PROBLEM: Hunt for the word "Lemma" across the entries below, copying each line that holds it.

Data records
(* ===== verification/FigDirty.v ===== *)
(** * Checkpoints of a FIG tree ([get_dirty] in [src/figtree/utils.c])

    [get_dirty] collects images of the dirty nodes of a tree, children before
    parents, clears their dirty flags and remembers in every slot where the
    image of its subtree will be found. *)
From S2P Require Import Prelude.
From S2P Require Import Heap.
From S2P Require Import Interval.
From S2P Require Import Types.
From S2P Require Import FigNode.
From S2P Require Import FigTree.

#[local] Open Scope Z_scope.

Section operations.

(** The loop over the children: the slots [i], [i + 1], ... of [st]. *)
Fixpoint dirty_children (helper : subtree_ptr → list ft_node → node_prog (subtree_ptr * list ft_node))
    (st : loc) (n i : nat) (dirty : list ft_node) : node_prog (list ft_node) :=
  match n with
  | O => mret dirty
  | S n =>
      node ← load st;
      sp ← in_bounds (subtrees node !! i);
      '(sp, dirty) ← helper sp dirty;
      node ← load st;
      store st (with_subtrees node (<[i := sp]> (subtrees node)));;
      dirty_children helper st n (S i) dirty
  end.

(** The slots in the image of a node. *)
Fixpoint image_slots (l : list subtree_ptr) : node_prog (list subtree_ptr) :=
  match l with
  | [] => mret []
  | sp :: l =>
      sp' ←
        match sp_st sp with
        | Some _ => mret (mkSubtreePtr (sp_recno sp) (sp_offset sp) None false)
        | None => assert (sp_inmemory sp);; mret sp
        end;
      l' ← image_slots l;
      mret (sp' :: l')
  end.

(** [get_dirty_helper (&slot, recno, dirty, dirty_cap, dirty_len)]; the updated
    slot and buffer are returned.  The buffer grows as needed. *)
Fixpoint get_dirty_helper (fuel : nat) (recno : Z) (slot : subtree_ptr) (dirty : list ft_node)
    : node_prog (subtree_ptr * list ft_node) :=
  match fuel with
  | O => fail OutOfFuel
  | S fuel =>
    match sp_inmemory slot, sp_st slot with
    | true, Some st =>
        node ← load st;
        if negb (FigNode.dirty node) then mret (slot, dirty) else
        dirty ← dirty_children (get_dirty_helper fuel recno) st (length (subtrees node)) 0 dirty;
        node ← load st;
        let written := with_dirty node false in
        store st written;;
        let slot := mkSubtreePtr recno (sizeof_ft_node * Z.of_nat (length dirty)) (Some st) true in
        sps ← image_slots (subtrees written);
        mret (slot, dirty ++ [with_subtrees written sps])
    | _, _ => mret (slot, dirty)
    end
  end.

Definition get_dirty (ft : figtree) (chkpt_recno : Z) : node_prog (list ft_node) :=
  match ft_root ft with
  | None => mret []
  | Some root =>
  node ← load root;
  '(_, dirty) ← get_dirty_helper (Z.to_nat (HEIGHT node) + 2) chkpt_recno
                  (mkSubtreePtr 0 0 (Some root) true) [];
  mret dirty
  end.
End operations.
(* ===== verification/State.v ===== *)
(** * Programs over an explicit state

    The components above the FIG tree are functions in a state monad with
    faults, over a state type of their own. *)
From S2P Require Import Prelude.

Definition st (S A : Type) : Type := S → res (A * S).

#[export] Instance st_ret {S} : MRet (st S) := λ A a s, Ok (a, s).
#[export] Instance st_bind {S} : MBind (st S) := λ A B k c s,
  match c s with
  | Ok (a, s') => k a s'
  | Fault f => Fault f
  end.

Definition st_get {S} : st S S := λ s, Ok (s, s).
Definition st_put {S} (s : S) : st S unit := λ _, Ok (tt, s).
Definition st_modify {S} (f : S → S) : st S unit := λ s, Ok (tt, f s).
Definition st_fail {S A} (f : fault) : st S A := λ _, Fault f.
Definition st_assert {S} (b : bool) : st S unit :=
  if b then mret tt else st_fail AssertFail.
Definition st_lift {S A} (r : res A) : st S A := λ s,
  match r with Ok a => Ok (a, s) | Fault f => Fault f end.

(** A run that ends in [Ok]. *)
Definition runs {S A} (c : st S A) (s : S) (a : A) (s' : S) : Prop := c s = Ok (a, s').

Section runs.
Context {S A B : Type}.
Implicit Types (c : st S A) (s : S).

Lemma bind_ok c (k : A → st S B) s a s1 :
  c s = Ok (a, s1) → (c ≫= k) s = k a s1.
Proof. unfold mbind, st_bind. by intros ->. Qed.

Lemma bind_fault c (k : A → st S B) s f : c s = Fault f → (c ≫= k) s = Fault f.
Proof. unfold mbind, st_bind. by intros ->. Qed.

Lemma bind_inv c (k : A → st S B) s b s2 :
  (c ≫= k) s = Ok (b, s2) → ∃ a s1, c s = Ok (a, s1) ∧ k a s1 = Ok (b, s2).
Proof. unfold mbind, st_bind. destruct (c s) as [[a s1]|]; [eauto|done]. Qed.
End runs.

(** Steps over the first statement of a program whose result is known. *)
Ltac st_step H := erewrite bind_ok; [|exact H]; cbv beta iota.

REPLY TO THE TASK:
Lemma bind_ok c (k : A → st S B) s a s1 :
Lemma bind_fault c (k : A → st S B) s f : c s = Fault f → (c ≫= k) s = Fault f.
Lemma bind_inv c (k : A → st S B) s b s2 :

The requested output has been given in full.